=== PROBLEM TO WORK ON ===
Search the listing below for the word "LdbArena" and return each line that contains it.

INPUT MATERIAL: Begin

(* ===== verification/LdbArena.v ===== *)
(** * LdbArena: the bump allocator of a memtable (util/arena.h,
    util/arena.cc).

    Addresses are integers; pointers into one array do not wrap around.
    [operator new[]] is an interface of the environment: it either returns an
    array of its own, or throws and the program ends, which the model leaves
    out. *)

From Stdlib Require Import ZifyBool.
From stdpp Require Import base tactics numbers list gmap strings.
From S2P Require Import Prelude.
Open Scope Z_scope.

(** [new char[n]] *)
Class Heap (H : Type) : Type := { new_array : Z -> H -> Z * H }.

Definition arena_kBlockSize : Z := 4096.
(** [sizeof(char* )] *)
Definition sizeof_ptr : Z := 8.

Section Arena.
Context {H : Type} `{Heap H}.

Record Arena : Type := MkArena {
  alloc_ptr_ : Z;
  alloc_bytes_remaining_ : Z;
  blocks_ : list Z;
  memory_usage_ : Z;
  heap_ : H;
}.

Definition new_Arena (h : H) : Arena := MkArena 0 0 [] 0 h.
Definition MemoryUsage (a : Arena) : Z := memory_usage_ a.

Definition AllocateNewBlock (block_bytes : Z) (a : Arena) : Z * Arena :=
  let '(result, h) := new_array block_bytes (heap_ a) in
  (result, MkArena (alloc_ptr_ a) (alloc_bytes_remaining_ a) (blocks_ a ++ [result]) (u64 (memory_usage_ a + block_bytes + sizeof_ptr)) h).

(** Advance [alloc_ptr_] by [n]. *)
Definition bump (n : Z) (a : Arena) : Arena :=
  MkArena (alloc_ptr_ a + n) (u64 (alloc_bytes_remaining_ a - n)) (blocks_ a) (memory_usage_ a) (heap_ a).

Definition AllocateFallback (bytes : Z) (a : Arena) : Z * Arena :=
  if arena_kBlockSize / 4 <? bytes then AllocateNewBlock bytes a
  else
    let '(ptr, a) := AllocateNewBlock arena_kBlockSize a in
    let a := MkArena ptr arena_kBlockSize (blocks_ a) (memory_usage_ a) (heap_ a) in
    (ptr, bump bytes a).

Definition Allocate (bytes : Z) (a : Arena) : outcome (Z * Arena) :=
  if bytes <=? 0 then Undef
  else if bytes <=? alloc_bytes_remaining_ a then Done (alloc_ptr_ a, bump bytes a)
  else Done (AllocateFallback bytes a).

Definition AllocateAligned (bytes : Z) (a : Arena) : outcome (Z * Arena) :=
  let align := if 8 <? sizeof_ptr then sizeof_ptr else 8 in
  let current_mod := Z.land (alloc_ptr_ a) (align - 1) in
  let slop := if current_mod =? 0 then 0 else align - current_mod in
  let needed := u64 (bytes + slop) in
  let '(result, a) :=
    if needed <=? alloc_bytes_remaining_ a then (alloc_ptr_ a + slop, bump needed a) else AllocateFallback bytes a in
  if negb (Z.land result (align - 1) =? 0) then Undef else Done (result, a).
End Arena.
Arguments Arena H : clear implicits.

(** ** Disjointness *)

(** A stretch of memory: its address and its length. *)
Definition region : Type := Z * Z.
Definition apart (r s : region) : Prop := fst r + snd r <= fst s \/ fst s + snd s <= fst r.
Definition within (r s : region) : Prop := fst s <= fst r /\ fst r + snd r <= fst s + snd s.

(** What [operator new[]] promises: memory of its own, aligned for any type. *)
Class GoodHeap (H : Type) `{Heap H} : Type := {
  arrays : H -> list region;
  new_array_fresh n h : 0 < n -> forall p h', new_array n h = (p, h') ->
    arrays h' = (p, n) :: arrays h /\ 0 < p /\ p mod 8 = 0 /\ Forall (apart (p, n)) (arrays h);
}.

Lemma apart_sym r s : apart r s -> apart s r.
Proof. unfold apart. lia. Qed.

Lemma apart_within r s t : within r s -> apart s t -> apart r t.
Proof. unfold within, apart. lia. Qed.

Section Spec.
Context {H : Type} `{GoodHeap H}.

(** The stretches handed out lie in arrays, away from each other and from the
    free tail of the current block. *)
Definition tail (a : Arena H) : region := (alloc_ptr_ a, alloc_bytes_remaining_ a).
Definition in_arrays (a : Arena H) (r : region) : Prop := Exists (within r) (arrays (heap_ a)).

Record arena_ok (a : Arena H) (used : list region) : Prop := {
  ao_used : Forall (fun r => 0 < fst r /\ 0 < snd r /\ in_arrays a r) used;
  ao_apart : ForallOrdPairs apart used;
  ao_size : 0 <= alloc_bytes_remaining_ a < 2 ^ 64;
  ao_tail : alloc_bytes_remaining_ a = 0 \/ 0 < alloc_ptr_ a /\ in_arrays a (tail a) /\ Forall (apart (tail a)) used;
}.

Lemma new_arena_ok h : arena_ok (new_Arena h) [].
Proof. split; [constructor|constructor|cbn; lia|by left]. Qed.

Lemma in_arrays_within a r s : within r s -> in_arrays a s -> in_arrays a r.
Proof. intros Hw Hin. eapply Exists_impl; [exact Hin|]. unfold within in *. lia. Qed.

(** Taking a part of the tail, after [k] unused bytes. *)
Lemma bump_ok a used k n : arena_ok a used -> 0 <= k -> 0 < n -> k + n <= alloc_bytes_remaining_ a ->
  0 < alloc_ptr_ a + k /\ arena_ok (bump (k + n) a) ((alloc_ptr_ a + k, n) :: used) /\ Forall (apart (alloc_ptr_ a + k, n)) used.
Proof.
  intros [Hu Ha Hr Hb] Hk Hn Hle. destruct Hb as [?|(Hp & Hin & Ht)]; [lia|]. split; [lia|].
  assert (Hnew : within (alloc_ptr_ a + k, n) (tail a)) by (unfold within, tail; cbn; lia).
  assert (Hrest : within (tail (bump (k + n) a)) (tail a)).
  { unfold within, tail, bump. cbn. rewrite u64_small by lia. lia. }
  assert (Hap : forall r, within r (tail a) -> Forall (apart r) used).
  { intros r Hw. eapply Forall_impl; [exact Ht|]. intros s. by apply apart_within. }
  split; [|by apply Hap]. split.
  - constructor; [|done]. split; [cbn; lia|]. split; [done|]. by apply (in_arrays_within a _ (tail a)).
  - constructor; [by apply Hap|exact Ha].
  - cbn. rewrite u64_small by lia. lia.
  - right. cbn [alloc_ptr_ bump]. split; [lia|]. split; [by apply (in_arrays_within a _ (tail a))|].
    constructor; [|by apply Hap]. unfold apart, tail. cbn. lia.
Qed.

Lemma new_block_ok a used n : arena_ok a used -> 0 < n -> exists p h', new_array n (heap_ a) = (p, h') /\ 0 < p /\ p mod 8 = 0 /\
  Forall (apart (p, n)) used /\ arrays h' = (p, n) :: arrays (heap_ a) /\ (alloc_bytes_remaining_ a = 0 \/ apart (p, n) (tail a)).
Proof.
  intros [Hu Ha Hr Hb] Hn. destruct (new_array n (heap_ a)) as [p h'] eqn:E. destruct (new_array_fresh n (heap_ a) Hn p h' E) as (Harr & Hp & Hal & Hap).
  exists p, h'. split; [done|]. split; [done|]. split; [done|].
  assert (Hin : forall r, in_arrays a r -> apart (p, n) r).
  { intros r Hex. apply Exists_exists in Hex as (s & Hs & Hw). rewrite Forall_forall in Hap. apply apart_sym, (apart_within r s); [done|]. apply apart_sym, Hap, Hs. }
  split; [|split; [done|]].
  - eapply Forall_impl; [exact Hu|]. intros r (_ & _ & Hr'). by apply Hin.
  - destruct Hb as [?|(_ & Hb & _)]; [by left|]. right. by apply Hin.
Qed.

Lemma fallback_ok a used n : arena_ok a used -> 0 < n -> exists p a', AllocateFallback n a = (p, a') /\ 0 < p /\ p mod 8 = 0 /\
  arena_ok a' ((p, n) :: used) /\ Forall (apart (p, n)) used.
Proof.
  intros Hok Hn. unfold AllocateFallback, AllocateNewBlock, arena_kBlockSize. change (4096 / 4) with 1024. destruct (Z.ltb_spec 1024 n).
  - destruct (new_block_ok a used n Hok Hn) as (p & h' & -> & Hp & Hal & Hap & Harr & Htail). destruct Hok as [Hu Ha Hr Hb].
    eexists _, _. split; [done|]. split; [done|]. split; [done|]. split; [|done]. set (a' := MkArena _ _ _ _ _).
    assert (Hmono : forall r, in_arrays a r -> in_arrays a' r) by (intros r Hr'; unfold in_arrays, a'; cbn [heap_]; rewrite Harr; by right).
    split; [| |done|].
    + constructor; [|eapply Forall_impl; [exact Hu|]; naive_solver]. split; [done|]. split; [done|].
      unfold in_arrays, a'. cbn [heap_]. rewrite Harr. left. unfold within. lia.
    + by constructor.
    + destruct Hb as [?|(? & Hb & ?)]; [by left|]. destruct Htail as [?|Htail]; [by left|]. right. split; [done|]. split; [by apply Hmono|].
      constructor; [by apply apart_sym|done].
  - destruct (new_block_ok a used 4096 Hok ltac:(lia)) as (p & h' & -> & Hp & Hal & Hap & Harr & Htail). destruct Hok as [Hu Ha Hr Hb].
    cbn [blocks_ memory_usage_ heap_]. set (a' := MkArena _ _ _ _ _).
    assert (Hmono : forall r, in_arrays a r -> in_arrays a' r) by (intros r Hr'; unfold in_arrays, a'; cbn [heap_]; rewrite Harr; by right).
    assert (Hok' : arena_ok a' used).
    { split; [eapply Forall_impl; [exact Hu|]; naive_solver|done|cbn; lia|]. right. split; [done|]. split; [|done].
      unfold in_arrays, a'. cbn [heap_]. rewrite Harr. left. unfold within, tail. cbn. lia. }
    destruct (bump_ok a' used 0 n Hok' ltac:(lia) Hn ltac:(cbn; lia)) as (_ & Hok2 & Hap2). cbn [alloc_ptr_ a'] in *. rewrite Z.add_0_r, ?Z.add_0_l in *.
    eexists _, _. split; [done|]. split; [done|]. split; [done|]. split; [exact Hok2|exact Hap2].
Qed.

(** Every allocation is a stretch of its own. *)
Lemma allocate_ok a used n : arena_ok a used -> 0 < n -> exists p a', Allocate n a = Done (p, a') /\ 0 < p /\
  arena_ok a' ((p, n) :: used) /\ Forall (apart (p, n)) used.
Proof.
  intros Hok Hn. unfold Allocate. destruct (Z.leb_spec n 0); [lia|]. destruct (Z.leb_spec n (alloc_bytes_remaining_ a)).
  - destruct (bump_ok a used 0 n Hok ltac:(lia) Hn ltac:(lia)) as (Hp & Hok' & Hap). rewrite Z.add_0_r, Z.add_0_l in *. eexists _, _. by split_and!.
  - destruct (fallback_ok a used n Hok Hn) as (p & a' & -> & Hp & _ & Hok' & Hap). eexists _, _. by split_and!.
Qed.

Lemma allocate_aligned_ok a used n : arena_ok a used -> 0 < n < 2 ^ 64 - 8 -> exists p a', AllocateAligned n a = Done (p, a') /\ 0 < p /\ p mod 8 = 0 /\
  arena_ok a' ((p, n) :: used) /\ Forall (apart (p, n)) used.
Proof.
  intros Hok Hn. unfold AllocateAligned, sizeof_ptr. change (8 <? 8) with false. cbv iota zeta. change (8 - 1) with (2 ^ 3 - 1).
  rewrite land_low_bits by lia. change (2 ^ 3) with 8. set (cur := alloc_ptr_ a mod 8).
  pose proof (Z.mod_pos_bound (alloc_ptr_ a) 8 ltac:(lia)) as Hcur. fold cur in Hcur.
  set (slop := if cur =? 0 then 0 else 8 - cur). assert (Hslop : 0 <= slop < 8 /\ (alloc_ptr_ a + slop) mod 8 = 0).
  { subst slop. destruct (Z.eqb_spec cur 0) as [E|E]; [split; [lia|by rewrite Z.add_0_r]|]. split; [lia|].
    rewrite (Z.div_mod (alloc_ptr_ a) 8) by lia. fold cur. replace (8 * (alloc_ptr_ a / 8) + cur + (8 - cur)) with ((alloc_ptr_ a / 8 + 1) * 8) by lia. by apply Z_mod_mult. }
  rewrite (u64_small (n + slop)) by lia. destruct (Z.leb_spec (n + slop) (alloc_bytes_remaining_ a)).
  - rewrite (Z.add_comm n slop). destruct (bump_ok a used slop n Hok ltac:(lia) ltac:(lia) ltac:(lia)) as (Hp & Hok' & Hap).
    change (8 - 1) with (2 ^ 3 - 1). rewrite land_low_bits by lia. change (2 ^ 3) with 8. destruct Hslop as [_ Hal]. rewrite Hal. cbn [Z.eqb negb].
    eexists _, _. by split_and!.
  - destruct (fallback_ok a used n Hok ltac:(lia)) as (p & a' & -> & Hp & Hal & Hok' & Hap).
    change (8 - 1) with (2 ^ 3 - 1). rewrite land_low_bits by lia. change (2 ^ 3) with 8. rewrite Hal. cbn [Z.eqb negb]. eexists _, _. by split_and!.
Qed.
End Spec.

INPUT MATERIAL: End

=== COMPLETED EXERCISE ===
(* ===== verification/LdbArena.v ===== *)
(** * LdbArena: the bump allocator of a memtable (util/arena.h,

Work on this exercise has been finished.